Supplied data:
⁂
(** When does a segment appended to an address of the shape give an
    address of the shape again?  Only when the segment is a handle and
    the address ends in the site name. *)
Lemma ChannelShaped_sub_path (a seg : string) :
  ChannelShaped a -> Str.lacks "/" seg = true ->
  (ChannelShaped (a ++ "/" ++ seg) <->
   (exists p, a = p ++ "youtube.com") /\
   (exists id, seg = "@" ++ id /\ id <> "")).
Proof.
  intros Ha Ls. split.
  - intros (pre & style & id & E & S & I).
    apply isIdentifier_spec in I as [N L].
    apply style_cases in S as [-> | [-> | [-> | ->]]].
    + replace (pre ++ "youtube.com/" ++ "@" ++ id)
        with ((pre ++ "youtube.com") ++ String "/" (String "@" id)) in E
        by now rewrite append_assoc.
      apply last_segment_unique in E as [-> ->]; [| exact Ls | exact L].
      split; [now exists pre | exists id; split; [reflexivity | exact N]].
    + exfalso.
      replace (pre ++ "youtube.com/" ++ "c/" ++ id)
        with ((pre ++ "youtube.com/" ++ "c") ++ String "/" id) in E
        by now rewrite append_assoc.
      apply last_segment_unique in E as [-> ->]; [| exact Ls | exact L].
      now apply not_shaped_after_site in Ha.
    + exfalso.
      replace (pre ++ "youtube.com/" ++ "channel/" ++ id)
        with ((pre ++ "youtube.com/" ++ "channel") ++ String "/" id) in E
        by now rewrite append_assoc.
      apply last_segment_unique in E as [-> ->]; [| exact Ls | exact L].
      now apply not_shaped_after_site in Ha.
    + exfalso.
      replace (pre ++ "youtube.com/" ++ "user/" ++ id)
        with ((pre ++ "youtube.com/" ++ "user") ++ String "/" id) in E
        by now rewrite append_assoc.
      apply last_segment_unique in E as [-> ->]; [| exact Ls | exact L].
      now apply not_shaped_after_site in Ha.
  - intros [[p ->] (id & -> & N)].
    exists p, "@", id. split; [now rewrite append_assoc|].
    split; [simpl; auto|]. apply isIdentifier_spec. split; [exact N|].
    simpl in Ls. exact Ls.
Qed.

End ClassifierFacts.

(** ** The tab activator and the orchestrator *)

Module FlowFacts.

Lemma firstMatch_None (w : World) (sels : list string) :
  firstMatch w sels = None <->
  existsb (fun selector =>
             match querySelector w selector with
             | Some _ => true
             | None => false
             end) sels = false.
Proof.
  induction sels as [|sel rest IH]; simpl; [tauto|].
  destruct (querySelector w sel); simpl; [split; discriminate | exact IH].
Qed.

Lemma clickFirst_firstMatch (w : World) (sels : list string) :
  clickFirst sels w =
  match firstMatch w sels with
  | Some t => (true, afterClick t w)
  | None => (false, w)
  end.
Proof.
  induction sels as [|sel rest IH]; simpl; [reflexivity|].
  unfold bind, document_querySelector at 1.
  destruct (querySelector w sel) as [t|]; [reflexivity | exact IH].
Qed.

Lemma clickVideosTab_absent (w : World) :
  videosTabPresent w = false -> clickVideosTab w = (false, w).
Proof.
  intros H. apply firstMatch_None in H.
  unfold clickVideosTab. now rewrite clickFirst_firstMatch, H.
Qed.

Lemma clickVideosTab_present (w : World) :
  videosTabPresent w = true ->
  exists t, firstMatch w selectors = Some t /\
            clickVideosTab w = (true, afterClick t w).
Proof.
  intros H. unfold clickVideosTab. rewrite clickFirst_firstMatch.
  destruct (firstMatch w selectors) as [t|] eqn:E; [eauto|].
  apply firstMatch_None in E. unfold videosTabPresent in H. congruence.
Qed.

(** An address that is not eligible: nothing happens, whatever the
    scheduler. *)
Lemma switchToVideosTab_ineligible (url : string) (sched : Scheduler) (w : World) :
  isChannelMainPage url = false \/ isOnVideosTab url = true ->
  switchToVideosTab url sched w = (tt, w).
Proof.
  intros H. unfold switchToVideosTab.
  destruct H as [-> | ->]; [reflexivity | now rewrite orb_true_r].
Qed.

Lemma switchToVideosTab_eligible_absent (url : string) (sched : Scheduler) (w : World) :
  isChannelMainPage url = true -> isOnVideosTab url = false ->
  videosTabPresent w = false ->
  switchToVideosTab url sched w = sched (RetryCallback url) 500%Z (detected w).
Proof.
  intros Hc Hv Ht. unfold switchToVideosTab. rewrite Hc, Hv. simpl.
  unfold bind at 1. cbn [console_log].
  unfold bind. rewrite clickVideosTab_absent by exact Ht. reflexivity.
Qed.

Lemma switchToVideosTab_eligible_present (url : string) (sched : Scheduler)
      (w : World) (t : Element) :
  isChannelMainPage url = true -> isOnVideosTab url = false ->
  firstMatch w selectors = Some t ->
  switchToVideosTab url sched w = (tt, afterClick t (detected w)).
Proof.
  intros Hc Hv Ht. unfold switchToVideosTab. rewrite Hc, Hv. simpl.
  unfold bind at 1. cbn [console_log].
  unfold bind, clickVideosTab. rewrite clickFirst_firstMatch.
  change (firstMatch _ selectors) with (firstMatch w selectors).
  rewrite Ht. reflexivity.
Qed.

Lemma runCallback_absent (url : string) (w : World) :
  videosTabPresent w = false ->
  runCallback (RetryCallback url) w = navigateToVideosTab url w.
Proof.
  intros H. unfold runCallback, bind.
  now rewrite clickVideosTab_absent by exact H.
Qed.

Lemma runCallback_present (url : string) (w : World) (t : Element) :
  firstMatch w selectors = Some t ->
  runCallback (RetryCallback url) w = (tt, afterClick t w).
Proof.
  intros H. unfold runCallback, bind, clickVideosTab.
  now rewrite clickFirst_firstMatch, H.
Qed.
⁂
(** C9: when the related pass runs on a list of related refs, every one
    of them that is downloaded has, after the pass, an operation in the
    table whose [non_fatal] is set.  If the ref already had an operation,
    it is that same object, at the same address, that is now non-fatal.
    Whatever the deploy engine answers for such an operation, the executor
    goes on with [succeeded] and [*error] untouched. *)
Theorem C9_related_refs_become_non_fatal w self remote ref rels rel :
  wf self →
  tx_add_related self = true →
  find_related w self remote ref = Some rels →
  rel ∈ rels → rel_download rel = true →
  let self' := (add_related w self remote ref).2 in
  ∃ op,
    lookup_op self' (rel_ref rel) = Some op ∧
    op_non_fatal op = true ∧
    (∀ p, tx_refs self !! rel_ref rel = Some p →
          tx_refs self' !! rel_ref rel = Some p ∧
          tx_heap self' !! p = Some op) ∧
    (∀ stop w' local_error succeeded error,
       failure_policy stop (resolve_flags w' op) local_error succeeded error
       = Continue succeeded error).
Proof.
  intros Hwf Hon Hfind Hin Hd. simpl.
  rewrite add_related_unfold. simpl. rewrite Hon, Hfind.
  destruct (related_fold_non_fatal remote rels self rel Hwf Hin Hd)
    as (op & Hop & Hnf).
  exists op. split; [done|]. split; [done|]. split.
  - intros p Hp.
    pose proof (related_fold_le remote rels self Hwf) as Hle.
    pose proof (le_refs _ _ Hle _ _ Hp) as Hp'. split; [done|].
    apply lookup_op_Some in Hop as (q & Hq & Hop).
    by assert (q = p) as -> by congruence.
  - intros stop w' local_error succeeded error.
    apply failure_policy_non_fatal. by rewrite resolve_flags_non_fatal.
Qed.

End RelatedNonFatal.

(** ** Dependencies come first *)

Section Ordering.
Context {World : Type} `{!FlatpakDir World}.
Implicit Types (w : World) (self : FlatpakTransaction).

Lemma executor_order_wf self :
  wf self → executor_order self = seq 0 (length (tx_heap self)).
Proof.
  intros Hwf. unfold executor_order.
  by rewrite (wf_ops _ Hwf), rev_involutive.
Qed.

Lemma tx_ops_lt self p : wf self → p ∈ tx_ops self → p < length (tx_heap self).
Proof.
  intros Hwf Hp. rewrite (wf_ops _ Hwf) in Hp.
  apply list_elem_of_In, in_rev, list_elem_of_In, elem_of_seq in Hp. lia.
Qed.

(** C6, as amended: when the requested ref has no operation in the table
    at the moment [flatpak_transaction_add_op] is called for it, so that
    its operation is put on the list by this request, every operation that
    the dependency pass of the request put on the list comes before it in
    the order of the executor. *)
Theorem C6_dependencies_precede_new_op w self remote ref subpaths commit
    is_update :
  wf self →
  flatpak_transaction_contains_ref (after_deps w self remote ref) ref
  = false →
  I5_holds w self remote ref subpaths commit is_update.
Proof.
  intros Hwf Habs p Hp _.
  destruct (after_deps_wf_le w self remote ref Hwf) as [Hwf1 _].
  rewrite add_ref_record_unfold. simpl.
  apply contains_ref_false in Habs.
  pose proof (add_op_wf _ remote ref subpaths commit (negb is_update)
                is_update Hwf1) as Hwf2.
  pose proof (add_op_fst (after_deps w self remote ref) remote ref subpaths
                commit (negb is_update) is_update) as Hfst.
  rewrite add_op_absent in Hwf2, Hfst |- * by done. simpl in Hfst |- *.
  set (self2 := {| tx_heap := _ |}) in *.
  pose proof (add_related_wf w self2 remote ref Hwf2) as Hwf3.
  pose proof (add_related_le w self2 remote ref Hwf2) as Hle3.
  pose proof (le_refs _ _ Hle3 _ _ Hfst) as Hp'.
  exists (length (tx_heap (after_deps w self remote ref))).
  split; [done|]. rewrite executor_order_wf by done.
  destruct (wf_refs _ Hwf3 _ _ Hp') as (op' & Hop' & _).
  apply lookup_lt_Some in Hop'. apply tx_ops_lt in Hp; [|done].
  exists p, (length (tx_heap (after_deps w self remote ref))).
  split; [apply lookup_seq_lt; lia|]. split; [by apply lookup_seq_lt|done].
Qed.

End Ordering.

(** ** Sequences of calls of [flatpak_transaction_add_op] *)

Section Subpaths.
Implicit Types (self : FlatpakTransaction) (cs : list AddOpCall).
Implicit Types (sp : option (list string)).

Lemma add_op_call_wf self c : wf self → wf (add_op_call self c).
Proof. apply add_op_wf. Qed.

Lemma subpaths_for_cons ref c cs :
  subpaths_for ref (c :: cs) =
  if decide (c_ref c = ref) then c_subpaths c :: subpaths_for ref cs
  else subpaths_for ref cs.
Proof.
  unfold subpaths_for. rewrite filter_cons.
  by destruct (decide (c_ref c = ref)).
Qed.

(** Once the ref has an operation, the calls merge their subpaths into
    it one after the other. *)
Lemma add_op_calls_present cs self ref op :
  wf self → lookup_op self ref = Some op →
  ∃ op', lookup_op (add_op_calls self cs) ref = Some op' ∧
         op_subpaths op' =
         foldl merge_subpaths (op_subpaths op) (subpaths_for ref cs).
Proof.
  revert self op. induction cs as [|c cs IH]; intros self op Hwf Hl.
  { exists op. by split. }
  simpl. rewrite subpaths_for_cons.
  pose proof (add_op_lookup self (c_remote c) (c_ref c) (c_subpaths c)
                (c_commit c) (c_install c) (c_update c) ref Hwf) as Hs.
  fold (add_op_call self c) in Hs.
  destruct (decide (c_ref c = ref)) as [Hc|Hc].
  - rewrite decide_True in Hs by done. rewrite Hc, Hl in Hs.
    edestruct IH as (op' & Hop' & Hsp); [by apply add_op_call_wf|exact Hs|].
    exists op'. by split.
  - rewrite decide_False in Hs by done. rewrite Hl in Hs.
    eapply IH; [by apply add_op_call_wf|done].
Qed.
⁂
Your task:
Each line in the listing above from the one containing "pose proof (le_refs _ _ Hle3" through the one containing "wf self → lookup_op self ref = Some op →" should be repeated exactly, and no other line.

Your response:
  pose proof (le_refs _ _ Hle3 _ _ Hfst) as Hp'.
  exists (length (tx_heap (after_deps w self remote ref))).
  split; [done|]. rewrite executor_order_wf by done.
  destruct (wf_refs _ Hwf3 _ _ Hp') as (op' & Hop' & _).
  apply lookup_lt_Some in Hop'. apply tx_ops_lt in Hp; [|done].
  exists p, (length (tx_heap (after_deps w self remote ref))).
  split; [apply lookup_seq_lt; lia|]. split; [by apply lookup_seq_lt|done].
Qed.

End Ordering.

(** ** Sequences of calls of [flatpak_transaction_add_op] *)

Section Subpaths.
Implicit Types (self : FlatpakTransaction) (cs : list AddOpCall).
Implicit Types (sp : option (list string)).

Lemma add_op_call_wf self c : wf self → wf (add_op_call self c).
Proof. apply add_op_wf. Qed.

Lemma subpaths_for_cons ref c cs :
  subpaths_for ref (c :: cs) =
  if decide (c_ref c = ref) then c_subpaths c :: subpaths_for ref cs
  else subpaths_for ref cs.
Proof.
  unfold subpaths_for. rewrite filter_cons.
  by destruct (decide (c_ref c = ref)).
Qed.

(** Once the ref has an operation, the calls merge their subpaths into
    it one after the other. *)
Lemma add_op_calls_present cs self ref op :
  wf self → lookup_op self ref = Some op →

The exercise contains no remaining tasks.